Когда я ложилась спать в своей пустой и гулкой квартире, мне показалось, что подушка еще хранит запах волос Конькова. Этого не могло быть, потому что я уже меняла белье. Я подумала: не выпить ли мне остатки водки, еще оставшиеся в бутылке, которую мы распивали с Беспрозванных.
Я встала с постели, нашла в шкафчике бутылку и потрясла ею перед глазами. Прозрачная жидкость вспучилась, вспенилась, бултыхнулась обратно на дно и приняла прежнее спокойное горизонтальное положение. Так было и со мной. Я попыталась вспениться от ласк Конькова, но пришлось лечь на дно, уйти в тину. А тело у него крепкое, а руки… По моей коже вдруг пробежали мурашки… но и тут же исчезли. Что это? Наверное, не стоит пить водку.
Весь следующий рабочий день прошел для Танечки под знаком ожидания Конькова. Она пританцовывала между стеллажами и одаривала всех страждущих книг лукавыми улыбками, которые означали: «Поглядите, разве я прежняя Танечка? Я новая! Я возлюбленная и желанная!» Читательницы женского пола брезгливо пожимали плечами, что означало: «Подумаешь! Не ты первая, не ты последняя». Мужчины вопросительно заглядывали ей в глаза: «Может, и нам что-нибудь перепадет?»

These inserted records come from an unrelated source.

Lemma failed_zero_iff (cases : list TestCase) :
  (failed (run_cases G cases) =? 0)%nat = forallb (passed_test G) cases.
Proof.
  unfold run_cases.
  destruct (run_case_fold cases {| passed := 0; failed := 0 |}) as [P S].
  cbn [passed failed] in P, S.
  destruct (filter_all_length (passed_test G) cases) as [Hle Heq].
  destruct (forallb (passed_test G) cases) eqn:F.
  - apply Nat.eqb_eq. pose proof (proj2 Heq eq_refl). lia.
  - apply Nat.eqb_neq. intros Z.
    assert (E : length (List.filter (passed_test G) cases) = length cases) by lia.
    apply (proj1 Heq) in E. discriminate E.
Qed.

Lemma run_cases_all_pass (cases : list TestCase) :
  forallb (passed_test G) cases = true ->
  run_cases G cases = {| passed := length cases; failed := 0 |}.
Proof.
  intros F. pose proof (failed_zero_iff cases) as Z. rewrite F in Z.
  apply Nat.eqb_eq in Z. unfold run_cases in *.
  destruct (run_case_fold cases {| passed := 0; failed := 0 |}) as [_ T].
  destruct (fold_left (run_case G) cases {| passed := 0; failed := 0 |}) as [p f].
  cbn [passed failed] in Z, T. f_equal; lia.
Qed.

End Suite.

(** *** Printing *)

Section Printing.

Variable out : Stdout.

Lemma write_encodes_all (text : list Glyph) :
  encodes_all out -> write out text = Returned tt.
Proof.
  intros H. unfold write.
  assert (F : forallb out text = true) by (apply forallb_forall; intros g _; apply H).
  now rewrite F.
Qed.

Lemma print_encodes_all (text : list Glyph) :
  encodes_all out -> print out text = Returned tt.
Proof. intros H. unfold print. now rewrite !write_encodes_all. Qed.

Lemma write_latin (s : string) :
  encodes_latin out -> write out (to_text s) = Returned tt.
Proof.
  intros H. unfold write, to_text.
  assert (F : forallb out (map Latin (list_ascii_of_string s)) = true).
  { apply forallb_forall. intros g Hg. apply in_map_iff in Hg as (c & <- & _). apply H. }
  now rewrite F.
Qed.

Lemma print_empty_latin : encodes_latin out -> print_empty out = Returned tt.
Proof. intros H. unfold print_empty, write. cbn [forallb]. now rewrite H. Qed.

Lemma print_str_latin (s : string) :
  encodes_latin out -> print_str out s = Returned tt.
Proof.
  intros H. unfold print_str, print. rewrite (write_latin s H). cbn [and_then].
  apply (print_empty_latin H).
Qed.

Lemma write_returns_or_unencodable (text : list Glyph) :
  returns_or_unencodable (write out text).
Proof.
  unfold returns_or_unencodable, write.
  destruct (forallb out text); [right; now exists tt | now left].
Qed.

Lemma and_then_returns_or_unencodable {A B : Type} (m : Outcome A) (k : A -> Outcome B) :
  returns_or_unencodable m -> (forall a, returns_or_unencodable (k a)) ->
  returns_or_unencodable (and_then m k).
Proof. intros [-> | (a & ->)] Hk; [now left | apply Hk]. Qed.

Lemma print_returns_or_unencodable (text : list Glyph) :
  returns_or_unencodable (print out text).
Proof.
  apply and_then_returns_or_unencodable; [|intros _];
    apply write_returns_or_unencodable.
Qed.

(** A computation that can only return or raise the encoding error, followed
    by one that raises the encoding error, raises the encoding error. *)
Lemma and_then_unencodable {A B : Type} (m : Outcome A) (k : A -> Outcome B) :
  returns_or_unencodable m ->
  (forall a, k a = Raised "UnicodeEncodeError") ->
  and_then m k = Raised "UnicodeEncodeError".
Proof. intros [-> | (a & ->)] Hk; [reflexivity | apply Hk]. Qed.

Lemma print_unencodable (text : list Glyph) (g : Glyph) :
  In g text -> out g = false -> print out text = Raised "UnicodeEncodeError".
Proof.
  intros Hin Hg. unfold print, write.
  assert (F : forallb out text = false).
  { apply not_true_is_false. intros F. rewrite forallb_forall in F.
    rewrite (F g Hin) in Hg. discriminate Hg. }
  now rewrite F.
Qed.

End Printing.

(** *** The loop *)

Section Loop.

Variable out : Stdout.
Variable G : Globals.

Lemma run_iteration_encodes_all (i : nat) (tally : Tally) (test : TestCase) :
  encodes_all out ->
  run_iteration out G i tally test = Returned (run_case G tally test).
Proof.
  intros H. unfold run_iteration, print_str, print_empty.
  destruct (test_filter_logic G (tc_transcript test) (tc_agent_speaking test)) as [a r].
  now rewrite !(print_encodes_all out _ H), !(write_encodes_all out _ H).
Qed.

Lemma run_loop_encodes_all (cases : list TestCase) (i : nat) (tally : Tally) :
  encodes_all out ->
  run_loop out G i cases tally = Returned (fold_left (run_case G) cases tally).
Proof.
  intros H. revert i tally.
  induction cases as [|test cases IH]; intros i tally; cbn [run_loop fold_left];
    [reflexivity|].
  rewrite (run_iteration_encodes_all i tally test H). cbn [and_then]. apply IH.
Qed.

Lemma run_test_suite_on_encodes_all (cases : list TestCase) :
  encodes_all out -> g_logger G <> None -> cases <> [] ->
  run_test_suite_on out G cases = Returned (forallb (passed_test G) cases).
Proof.
  intros H Hl Hc. unfold run_test_suite_on, print_str, print_empty, use_logger.
  rewrite (run_loop_encodes_all cases 1 _ H).
  fold (run_cases G cases). rewrite <- (failed_zero_iff G cases).
  destruct (g_logger G); [|congruence].
  destruct cases as [|test cases]; [congruence|].
  repeat (rewrite ?(print_encodes_all out _ H), ?(write_encodes_all out _ H);
          cbn [and_then]).
  now destruct (failed (run_cases G (test :: cases)) =? 0)%nat.
Qed.

Lemma and_then_raised {A B : Type} (m : Outcome A) (k : A -> Outcome B) (e : string) :
  m = Raised e -> and_then m k = Raised e.
Proof. now intros ->. Qed.

(** With neither mark in the encoding, a turn of the loop raises the
    encoding error, at line 222 at the latest. *)
Lemma run_iteration_unencodable (i : nat) (tally : Tally) (test : TestCase) :
  out CheckMark = false -> out BallotX = false ->
  run_iteration out G i tally test = Raised "UnicodeEncodeError".
Proof.
  intros Hc Hx. unfold run_iteration, print_str.
  destruct (test_filter_logic G (tc_transcript test) (tc_agent_speaking test)) as [a r].
  do 7 (apply and_then_unencodable; [apply print_returns_or_unencodable | intros _]).
  apply and_then_raised. unfold status_text.
  destruct (passed_test G test).
  - apply (print_unencodable out _ CheckMark); [|exact Hc].
    apply in_or_app. right. now left.
  - apply (print_unencodable out _ BallotX); [|exact Hx].
    apply in_or_app. right. now left.
Qed.

Lemma run_test_suite_on_unencodable (cases : list TestCase) :
  out CheckMark = false -> out BallotX = false ->
  g_logger G <> None -> cases <> [] ->
  run_test_suite_on out G cases = Raised "UnicodeEncodeError".
Proof.
  intros Hc Hx Hl Hn. unfold run_test_suite_on, print_str.
  do 3 (apply and_then_unencodable; [apply print_returns_or_unencodable | intros _]).
  apply and_then_unencodable; [apply write_returns_or_unencodable | intros _].
  unfold use_logger. destruct (g_logger G); [|congruence]. cbn [and_then].
  apply and_then_raised. destruct cases as [|test cases]; [congruence|].
  cbn [run_loop]. apply and_then_raised.
  now apply run_iteration_unencodable.
Qed.

Lemma run_iteration_without_multi_word (i : nat) (tally : Tally) (test : TestCase) :
  run_iteration out (without_multi_word G) i tally test = run_iteration out G i tally test.
Proof.
  unfold run_iteration, run_case, passed_test.
  now rewrite !without_multi_word_same_result.
Qed.

Lemma run_loop_without_multi_word (cases : list TestCase) (i : nat) (tally : Tally) :
  run_loop out (without_multi_word G) i cases tally = run_loop out G i cases tally.
Proof.
  revert i tally. induction cases as [|test cases IH]; intros i tally; cbn [run_loop];
    [reflexivity|].
  rewrite run_iteration_without_multi_word.
  destruct (run_iteration out G i tally test); cbn [and_then]; [apply IH | reflexivity].
Qed.

Lemma run_test_suite_on_without_multi_word (cases : list TestCase) :
  run_test_suite_on out (without_multi_word G) cases = run_test_suite_on out G cases.
Proof.
  unfold run_test_suite_on. now rewrite run_loop_without_multi_word.
Qed.

Lemma show_configuration_latin :
  encodes_latin out -> g_logger G <> None -> show_configuration out G = Returned tt.
Proof.
  intros H Hl. unfold show_configuration, use_logger.
  destruct (g_logger G); [|congruence]. cbn [and_then].
  rewrite !(print_str_latin out _ H). cbn [and_then].
  apply (print_empty_latin out H).
Qed.

Lemma show_configuration_returns_or_unencodable :
  g_logger G <> None -> returns_or_unencodable (show_configuration out G).
Proof.
  intros Hl. unfold show_configuration, use_logger, print_str.
  destruct (g_logger G); [|congruence]. cbn [and_then].
  do 3 (apply and_then_returns_or_unencodable;
        [apply print_returns_or_unencodable | intros _]).
  apply write_returns_or_unencodable.
Qed.

End Loop.

Lemma passed_test_same_sets (G G' : Globals) (test : TestCase) :
  same_word_sets G G' -> passed_test G test = passed_test G' test.
Proof.
  intros (E1 & E2 & E3). unfold passed_test.
  now rewrite (same_sets_same_result G G' _ _ E1 E2 E3).
Qed.

Lemma setup_logging_same_sets (G : Globals) : same_word_sets (setup_logging G) G.
Proof. split; [|split]; reflexivity. Qed.

Lemma all_cases_pass : forallb (passed_test module_globals) test_cases = true.
Proof. vm_compute. reflexivity. Qed.

Lemma all_cases_pass_same_sets (G : Globals) :
  same_word_sets G module_globals -> forallb (passed_test G) test_cases = true.
Proof.
  intros S.
  rewrite (forallb_agree (passed_test G) (passed_test module_globals));
    [exact all_cases_pass|].
  intros test _. now apply passed_test_same_sets.
Qed.

(** X10. On a standard output whose encoding has every character, with
    [logger] bound and at least one case, the suite returns (it raises
    nothing) whether every case got its expected action; the two counters
    add up to the number of cases, and [passed] counts the cases that got
    their expected action. *)
Theorem suite_counts (out : Stdout) (G : Globals) (cases : list TestCase) :
  encodes_all out ->
  g_logger G <> None ->
  cases <> [] ->
  run_test_suite_on out G cases = Returned (forallb (passed_test G) cases)
  /\ (passed (run_cases G cases) + failed (run_cases G cases) = length cases)%nat
  /\ passed (run_cases G cases) = length (List.filter (passed_test G) cases).
Proof.
  intros Ho Hl Hc. split; [|split].
  - now apply run_test_suite_on_encodes_all.
  - unfold run_cases.
    destruct (run_case_fold G cases {| passed := 0; failed := 0 |}) as [_ S].
    cbn [passed failed] in S. lia.
  - unfold run_cases.
    destruct (run_case_fold G cases {| passed := 0; failed := 0 |}) as [P _].
    cbn [passed failed] in P. lia.
Qed.

Lemma suite_counts_witness :
  encodes_all utf8_stdout
  /\ g_logger (setup_logging module_globals) <> None
  /\ test_cases <> []
  /\ (run_test_suite_on utf8_stdout (setup_logging module_globals) test_cases
      = Returned (forallb (passed_test (setup_logging module_globals)) test_cases)
      /\ (passed (run_cases (setup_logging module_globals) test_cases)
          + failed (run_cases (setup_logging module_globals) test_cases)
          = length test_cases)%nat
      /\ passed (run_cases (setup_logging module_globals) test_cases)
         = length (List.filter (passed_test (setup_logging module_globals)) test_cases)).
Proof.
  assert (Ho : encodes_all utf8_stdout) by (intros g; reflexivity).
  assert (Hl : g_logger (setup_logging module_globals) <> None) by discriminate.
  assert (Hc : test_cases <> []) by discriminate.
  split; [exact Ho | split; [exact Hl | split; [exact Hc|]]].
  exact (suite_counts utf8_stdout (setup_logging module_globals) test_cases Ho Hl Hc).
Defined.

Lemma main_encodes_all (out : Stdout) (G : Globals) :
  encodes_all out ->
  snd (main out G)
  = Returned (if forallb (passed_test (setup_logging G)) test_cases then 0 else 1).
Proof.
  intros Ho. unfold main, run_test_suite. cbn [snd].
  assert (Hl : g_logger (setup_logging G) <> None) by discriminate.
  rewrite (show_configuration_latin out (setup_logging G)
             (fun c => Ho (Latin c)) Hl).
  rewrite (run_test_suite_on_encodes_all out (setup_logging G) test_cases Ho Hl)
    by discriminate.
  reflexivity.
Qed.

(** X11. On a standard output whose encoding has every character, the main
    block exits with 0 or with 1 whatever the namespace it starts from, and
    with the configured word sets all ten scenarios get their expected
    action and it exits with 0.  On a standard output whose encoding has
    neither status mark, it dies of UnicodeEncodeError whatever the word
    sets are. *)
Theorem main_exit_code (out : Stdout) (G : Globals) :
  (encodes_all out ->
   (snd (main out G) = Returned 0 \/ snd (main out G) = Returned 1)
   /\ (same_word_sets G module_globals ->
       snd (main out G) = Returned 0
       /\ run_cases G test_cases = {| passed := 10; failed := 0 |}))
  /\ (out CheckMark = false -> out BallotX = false ->
      snd (main out G) = Raised "UnicodeEncodeError").
Proof.
  split.
  - intros Ho. rewrite (main_encodes_all out G Ho). split.
    + destruct (forallb _ test_cases); [now left | now right].
    + intros S. split.
      * rewrite all_cases_pass_same_sets; [reflexivity|].
        destruct S as (E1 & E2 & E3).
        split; [exact E1 | split; [exact E2 | exact E3]].
      * rewrite (run_cases_all_pass G test_cases (all_cases_pass_same_sets G S)).
        reflexivity.
  - intros Hc Hx. unfold main, run_test_suite. cbn [snd].
    assert (Hl : g_logger (setup_logging G) <> None) by discriminate.
    change (use_logger (setup_logging G)) with (Returned (A:=unit) tt).
    cbn [and_then].
    apply and_then_unencodable;
      [now apply show_configuration_returns_or_unencodable | intros _].
    apply and_then_raised.
    apply run_test_suite_on_unencodable; [exact Hc | exact Hx | exact Hl | discriminate].
Qed.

Я силилась понять по ее поведению, было ли у них уже что-нибудь с Коньковым или нет? Конечно, они вчера только первый раз ушли вместе из библиотеки, но что мешало Танечке сказать Константину Ильичу что-нибудь в моем, теперь уже общем с командированным из Днепропетровска, стиле: «Мы с вами взрослые люди…», и тому подобное. И неужели он согласился? Неужели все в этом мире так просто? Неужели любой человек так просто может быть замещен другим?